◆ **Exercise objective**: Scan the entries for lines with the word "rewrite", then copy those lines.

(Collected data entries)
:::
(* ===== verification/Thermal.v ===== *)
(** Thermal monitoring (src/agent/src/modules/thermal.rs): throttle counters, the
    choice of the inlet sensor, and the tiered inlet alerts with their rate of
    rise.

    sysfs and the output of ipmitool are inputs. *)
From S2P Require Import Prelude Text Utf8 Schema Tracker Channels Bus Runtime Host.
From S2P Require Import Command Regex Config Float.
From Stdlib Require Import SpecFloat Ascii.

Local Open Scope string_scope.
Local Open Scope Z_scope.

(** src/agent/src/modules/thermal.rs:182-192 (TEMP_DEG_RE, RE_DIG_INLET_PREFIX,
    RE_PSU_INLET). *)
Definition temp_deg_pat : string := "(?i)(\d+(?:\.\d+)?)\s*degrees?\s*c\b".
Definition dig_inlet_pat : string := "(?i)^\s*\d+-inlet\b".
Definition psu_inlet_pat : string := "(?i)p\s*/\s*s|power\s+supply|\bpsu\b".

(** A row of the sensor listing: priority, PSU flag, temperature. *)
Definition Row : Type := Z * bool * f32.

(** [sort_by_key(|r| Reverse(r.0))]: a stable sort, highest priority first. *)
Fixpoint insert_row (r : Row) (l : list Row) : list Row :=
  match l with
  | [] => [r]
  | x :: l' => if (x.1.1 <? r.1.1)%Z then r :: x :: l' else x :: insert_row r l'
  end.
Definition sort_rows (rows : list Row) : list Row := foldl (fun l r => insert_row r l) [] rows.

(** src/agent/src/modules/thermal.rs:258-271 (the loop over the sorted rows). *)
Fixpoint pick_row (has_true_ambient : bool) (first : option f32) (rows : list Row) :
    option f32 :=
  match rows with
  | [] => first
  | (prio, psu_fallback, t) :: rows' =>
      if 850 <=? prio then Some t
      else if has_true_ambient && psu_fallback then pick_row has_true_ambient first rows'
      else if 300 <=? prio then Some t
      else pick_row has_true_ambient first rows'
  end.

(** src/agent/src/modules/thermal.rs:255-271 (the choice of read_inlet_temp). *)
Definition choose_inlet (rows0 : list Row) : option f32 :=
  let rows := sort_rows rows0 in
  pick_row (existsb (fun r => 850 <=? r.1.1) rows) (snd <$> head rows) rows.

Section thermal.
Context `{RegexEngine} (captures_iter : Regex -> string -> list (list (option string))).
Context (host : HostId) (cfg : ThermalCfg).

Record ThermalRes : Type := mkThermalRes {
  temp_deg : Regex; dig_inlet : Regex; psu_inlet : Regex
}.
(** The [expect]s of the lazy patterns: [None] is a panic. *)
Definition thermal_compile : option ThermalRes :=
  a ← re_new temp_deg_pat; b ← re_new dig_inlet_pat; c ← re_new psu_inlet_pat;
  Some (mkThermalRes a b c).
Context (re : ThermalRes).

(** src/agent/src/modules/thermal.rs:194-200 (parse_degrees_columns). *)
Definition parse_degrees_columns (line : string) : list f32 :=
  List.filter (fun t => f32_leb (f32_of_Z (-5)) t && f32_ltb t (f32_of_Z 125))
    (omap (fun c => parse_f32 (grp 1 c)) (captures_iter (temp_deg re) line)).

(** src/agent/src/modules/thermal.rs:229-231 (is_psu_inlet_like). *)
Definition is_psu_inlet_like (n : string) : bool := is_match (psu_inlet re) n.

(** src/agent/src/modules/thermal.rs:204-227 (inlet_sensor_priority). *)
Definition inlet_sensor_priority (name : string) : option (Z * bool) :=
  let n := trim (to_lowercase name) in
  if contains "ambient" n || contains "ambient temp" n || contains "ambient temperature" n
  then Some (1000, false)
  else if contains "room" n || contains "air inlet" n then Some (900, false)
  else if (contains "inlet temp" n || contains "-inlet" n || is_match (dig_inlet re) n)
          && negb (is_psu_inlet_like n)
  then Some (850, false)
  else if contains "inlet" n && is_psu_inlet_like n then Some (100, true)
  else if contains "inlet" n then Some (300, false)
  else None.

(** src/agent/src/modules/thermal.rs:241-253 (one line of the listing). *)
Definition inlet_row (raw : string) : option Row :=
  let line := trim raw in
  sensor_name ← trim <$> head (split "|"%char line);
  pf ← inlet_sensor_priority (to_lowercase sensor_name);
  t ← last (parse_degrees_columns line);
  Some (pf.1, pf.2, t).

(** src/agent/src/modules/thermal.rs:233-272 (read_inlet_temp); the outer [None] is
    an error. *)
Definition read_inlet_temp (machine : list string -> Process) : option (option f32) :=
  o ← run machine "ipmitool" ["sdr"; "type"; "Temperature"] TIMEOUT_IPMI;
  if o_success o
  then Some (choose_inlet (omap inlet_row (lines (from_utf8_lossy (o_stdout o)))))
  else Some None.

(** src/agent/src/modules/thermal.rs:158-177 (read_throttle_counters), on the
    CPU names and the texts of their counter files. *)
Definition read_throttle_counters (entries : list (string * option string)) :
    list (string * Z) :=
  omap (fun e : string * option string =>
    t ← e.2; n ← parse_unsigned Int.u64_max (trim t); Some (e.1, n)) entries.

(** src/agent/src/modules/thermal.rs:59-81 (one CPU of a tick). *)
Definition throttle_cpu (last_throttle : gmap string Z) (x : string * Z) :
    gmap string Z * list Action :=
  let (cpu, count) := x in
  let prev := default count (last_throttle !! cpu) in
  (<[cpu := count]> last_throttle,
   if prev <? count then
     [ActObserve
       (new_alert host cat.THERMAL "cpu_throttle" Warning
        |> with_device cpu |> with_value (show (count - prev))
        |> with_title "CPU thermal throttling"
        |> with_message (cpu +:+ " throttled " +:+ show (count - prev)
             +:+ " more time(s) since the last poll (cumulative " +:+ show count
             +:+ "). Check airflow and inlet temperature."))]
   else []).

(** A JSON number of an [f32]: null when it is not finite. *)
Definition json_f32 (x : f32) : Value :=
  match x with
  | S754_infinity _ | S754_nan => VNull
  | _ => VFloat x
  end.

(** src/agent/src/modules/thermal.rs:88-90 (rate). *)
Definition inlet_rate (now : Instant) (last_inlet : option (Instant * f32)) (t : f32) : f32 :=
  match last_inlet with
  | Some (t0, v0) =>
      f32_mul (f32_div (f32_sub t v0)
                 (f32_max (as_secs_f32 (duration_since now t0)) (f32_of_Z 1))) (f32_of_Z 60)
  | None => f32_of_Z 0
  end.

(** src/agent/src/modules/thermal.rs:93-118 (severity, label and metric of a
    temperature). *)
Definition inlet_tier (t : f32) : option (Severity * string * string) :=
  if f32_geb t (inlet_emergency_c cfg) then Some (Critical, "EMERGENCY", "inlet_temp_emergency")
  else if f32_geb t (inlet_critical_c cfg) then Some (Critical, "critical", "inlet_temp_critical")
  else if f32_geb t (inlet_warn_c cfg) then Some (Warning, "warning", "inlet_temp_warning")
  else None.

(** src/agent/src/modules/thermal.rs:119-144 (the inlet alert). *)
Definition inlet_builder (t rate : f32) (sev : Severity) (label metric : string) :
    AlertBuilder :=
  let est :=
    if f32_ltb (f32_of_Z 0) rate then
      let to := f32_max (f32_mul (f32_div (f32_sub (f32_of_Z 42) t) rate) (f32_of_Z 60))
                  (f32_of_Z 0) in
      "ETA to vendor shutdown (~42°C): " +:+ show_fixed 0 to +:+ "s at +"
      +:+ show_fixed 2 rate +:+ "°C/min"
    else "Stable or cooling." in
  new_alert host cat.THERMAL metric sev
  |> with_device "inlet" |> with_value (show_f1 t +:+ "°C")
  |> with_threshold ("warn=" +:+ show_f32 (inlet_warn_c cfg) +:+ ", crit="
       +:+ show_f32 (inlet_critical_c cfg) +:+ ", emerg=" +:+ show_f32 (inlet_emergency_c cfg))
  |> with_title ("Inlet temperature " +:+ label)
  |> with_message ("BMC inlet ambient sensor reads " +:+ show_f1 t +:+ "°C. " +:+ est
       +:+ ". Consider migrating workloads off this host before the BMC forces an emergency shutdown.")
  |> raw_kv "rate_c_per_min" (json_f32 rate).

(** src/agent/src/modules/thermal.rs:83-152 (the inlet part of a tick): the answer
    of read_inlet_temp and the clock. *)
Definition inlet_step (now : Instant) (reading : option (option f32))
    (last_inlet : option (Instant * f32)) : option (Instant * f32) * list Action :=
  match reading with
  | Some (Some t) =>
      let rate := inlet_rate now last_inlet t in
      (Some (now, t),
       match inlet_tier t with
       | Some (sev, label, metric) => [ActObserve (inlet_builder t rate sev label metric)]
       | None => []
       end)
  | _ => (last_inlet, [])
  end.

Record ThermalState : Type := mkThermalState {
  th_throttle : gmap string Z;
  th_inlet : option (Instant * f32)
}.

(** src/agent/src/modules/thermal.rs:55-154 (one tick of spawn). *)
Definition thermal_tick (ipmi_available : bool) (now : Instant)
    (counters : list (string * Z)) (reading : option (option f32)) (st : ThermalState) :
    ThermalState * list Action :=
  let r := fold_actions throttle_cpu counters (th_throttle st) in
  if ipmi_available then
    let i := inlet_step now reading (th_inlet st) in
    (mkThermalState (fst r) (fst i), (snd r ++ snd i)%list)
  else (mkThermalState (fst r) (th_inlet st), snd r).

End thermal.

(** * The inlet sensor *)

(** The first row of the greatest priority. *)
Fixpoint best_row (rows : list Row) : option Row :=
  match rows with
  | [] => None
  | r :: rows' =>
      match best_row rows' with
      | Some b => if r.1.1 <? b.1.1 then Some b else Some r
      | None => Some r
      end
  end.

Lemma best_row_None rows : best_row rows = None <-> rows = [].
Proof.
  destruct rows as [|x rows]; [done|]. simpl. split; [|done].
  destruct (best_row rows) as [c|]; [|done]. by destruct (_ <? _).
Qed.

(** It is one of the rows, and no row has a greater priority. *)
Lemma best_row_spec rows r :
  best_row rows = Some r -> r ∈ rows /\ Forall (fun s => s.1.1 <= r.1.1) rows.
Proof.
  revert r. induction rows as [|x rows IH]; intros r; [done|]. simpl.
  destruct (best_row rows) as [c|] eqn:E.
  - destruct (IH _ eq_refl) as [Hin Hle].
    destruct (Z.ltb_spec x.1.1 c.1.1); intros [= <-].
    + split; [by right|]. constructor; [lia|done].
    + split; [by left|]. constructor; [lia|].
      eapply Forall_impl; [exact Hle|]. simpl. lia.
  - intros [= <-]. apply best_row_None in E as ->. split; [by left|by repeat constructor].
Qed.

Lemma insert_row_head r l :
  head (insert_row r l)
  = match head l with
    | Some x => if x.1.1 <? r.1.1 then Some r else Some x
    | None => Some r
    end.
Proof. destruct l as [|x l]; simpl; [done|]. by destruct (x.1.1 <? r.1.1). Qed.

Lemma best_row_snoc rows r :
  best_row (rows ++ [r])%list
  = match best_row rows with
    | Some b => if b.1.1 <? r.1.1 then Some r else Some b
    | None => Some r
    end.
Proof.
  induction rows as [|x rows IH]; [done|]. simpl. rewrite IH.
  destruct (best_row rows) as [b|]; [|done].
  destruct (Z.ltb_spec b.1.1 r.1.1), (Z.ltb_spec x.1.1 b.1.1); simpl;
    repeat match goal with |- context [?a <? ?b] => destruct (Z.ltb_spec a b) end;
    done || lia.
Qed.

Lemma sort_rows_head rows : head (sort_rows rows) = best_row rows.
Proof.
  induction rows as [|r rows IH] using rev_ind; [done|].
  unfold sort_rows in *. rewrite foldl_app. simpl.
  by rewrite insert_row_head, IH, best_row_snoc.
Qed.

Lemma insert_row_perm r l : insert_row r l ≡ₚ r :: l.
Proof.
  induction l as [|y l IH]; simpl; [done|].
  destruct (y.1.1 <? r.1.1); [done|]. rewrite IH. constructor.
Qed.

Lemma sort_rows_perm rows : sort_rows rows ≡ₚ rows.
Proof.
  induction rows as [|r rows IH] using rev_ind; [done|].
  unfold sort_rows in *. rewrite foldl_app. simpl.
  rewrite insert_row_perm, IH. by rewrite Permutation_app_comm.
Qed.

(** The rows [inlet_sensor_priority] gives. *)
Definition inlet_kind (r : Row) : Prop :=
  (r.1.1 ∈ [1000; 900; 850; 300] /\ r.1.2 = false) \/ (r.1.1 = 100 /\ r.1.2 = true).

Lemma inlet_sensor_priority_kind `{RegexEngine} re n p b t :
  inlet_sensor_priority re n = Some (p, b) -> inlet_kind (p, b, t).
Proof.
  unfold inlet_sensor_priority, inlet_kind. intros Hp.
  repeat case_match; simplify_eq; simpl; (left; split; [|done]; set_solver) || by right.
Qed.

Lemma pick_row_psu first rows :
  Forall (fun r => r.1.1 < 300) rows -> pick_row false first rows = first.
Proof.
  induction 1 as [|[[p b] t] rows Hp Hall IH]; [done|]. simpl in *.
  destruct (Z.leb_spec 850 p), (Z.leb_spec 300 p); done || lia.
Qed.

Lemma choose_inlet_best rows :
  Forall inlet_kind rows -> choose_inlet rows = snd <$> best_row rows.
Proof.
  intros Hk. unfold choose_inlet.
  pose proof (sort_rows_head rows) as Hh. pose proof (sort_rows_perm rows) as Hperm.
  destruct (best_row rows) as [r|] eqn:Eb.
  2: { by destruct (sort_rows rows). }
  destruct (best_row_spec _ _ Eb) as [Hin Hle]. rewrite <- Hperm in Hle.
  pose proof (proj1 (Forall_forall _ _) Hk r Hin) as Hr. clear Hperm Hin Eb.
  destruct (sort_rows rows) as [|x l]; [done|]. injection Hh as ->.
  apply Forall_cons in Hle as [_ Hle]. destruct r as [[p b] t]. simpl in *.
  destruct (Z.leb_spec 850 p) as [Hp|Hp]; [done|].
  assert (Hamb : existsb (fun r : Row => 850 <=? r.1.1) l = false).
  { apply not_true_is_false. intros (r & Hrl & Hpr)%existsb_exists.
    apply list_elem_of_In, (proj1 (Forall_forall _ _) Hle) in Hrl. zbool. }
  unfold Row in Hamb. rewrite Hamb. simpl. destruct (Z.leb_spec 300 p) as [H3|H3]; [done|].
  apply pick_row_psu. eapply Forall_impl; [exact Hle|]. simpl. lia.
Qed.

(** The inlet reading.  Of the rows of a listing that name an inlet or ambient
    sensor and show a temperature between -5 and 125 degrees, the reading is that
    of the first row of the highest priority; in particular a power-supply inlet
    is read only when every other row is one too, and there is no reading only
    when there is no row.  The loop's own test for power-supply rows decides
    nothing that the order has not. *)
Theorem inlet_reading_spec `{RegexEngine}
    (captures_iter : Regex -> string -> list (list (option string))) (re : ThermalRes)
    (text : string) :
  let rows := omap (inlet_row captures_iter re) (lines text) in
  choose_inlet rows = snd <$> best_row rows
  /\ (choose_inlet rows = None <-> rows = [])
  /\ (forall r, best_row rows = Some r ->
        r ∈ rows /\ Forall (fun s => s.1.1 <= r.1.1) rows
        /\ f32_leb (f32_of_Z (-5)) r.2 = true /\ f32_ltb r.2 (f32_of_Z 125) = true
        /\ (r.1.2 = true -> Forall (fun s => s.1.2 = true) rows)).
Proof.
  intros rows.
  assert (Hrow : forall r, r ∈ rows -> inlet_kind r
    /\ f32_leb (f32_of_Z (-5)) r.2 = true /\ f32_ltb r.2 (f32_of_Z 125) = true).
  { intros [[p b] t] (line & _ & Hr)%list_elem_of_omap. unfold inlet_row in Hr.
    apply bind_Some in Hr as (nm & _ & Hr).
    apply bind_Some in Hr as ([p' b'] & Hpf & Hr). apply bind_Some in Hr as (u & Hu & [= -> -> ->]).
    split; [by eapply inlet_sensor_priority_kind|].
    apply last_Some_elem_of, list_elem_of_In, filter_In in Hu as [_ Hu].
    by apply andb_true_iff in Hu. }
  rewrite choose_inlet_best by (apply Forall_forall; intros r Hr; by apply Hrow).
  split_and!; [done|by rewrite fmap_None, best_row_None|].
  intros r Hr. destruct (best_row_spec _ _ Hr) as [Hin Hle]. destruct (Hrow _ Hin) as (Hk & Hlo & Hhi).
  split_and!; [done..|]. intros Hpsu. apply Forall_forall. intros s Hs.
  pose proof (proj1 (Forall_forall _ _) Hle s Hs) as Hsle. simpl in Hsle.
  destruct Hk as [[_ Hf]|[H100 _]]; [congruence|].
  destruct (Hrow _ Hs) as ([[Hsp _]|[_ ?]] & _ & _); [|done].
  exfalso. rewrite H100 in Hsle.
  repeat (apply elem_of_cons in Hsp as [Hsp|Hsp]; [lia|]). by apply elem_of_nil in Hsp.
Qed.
:::
◆ **Solution**:
  induction rows as [|x rows IH]; [done|]. simpl. rewrite IH.
  unfold sort_rows in *. rewrite foldl_app. simpl.
  by rewrite insert_row_head, IH, best_row_snoc.
  destruct (y.1.1 <? r.1.1); [done|]. rewrite IH. constructor.
  unfold sort_rows in *. rewrite foldl_app. simpl.
  rewrite insert_row_perm, IH. by rewrite Permutation_app_comm.
  destruct (best_row_spec _ _ Eb) as [Hin Hle]. rewrite <- Hperm in Hle.
  unfold Row in Hamb. rewrite Hamb. simpl. destruct (Z.leb_spec 300 p) as [H3|H3]; [done|].
  rewrite choose_inlet_best by (apply Forall_forall; intros r Hr; by apply Hrow).
  split_and!; [done|by rewrite fmap_None, best_row_None|].
  exfalso. rewrite H100 in Hsle.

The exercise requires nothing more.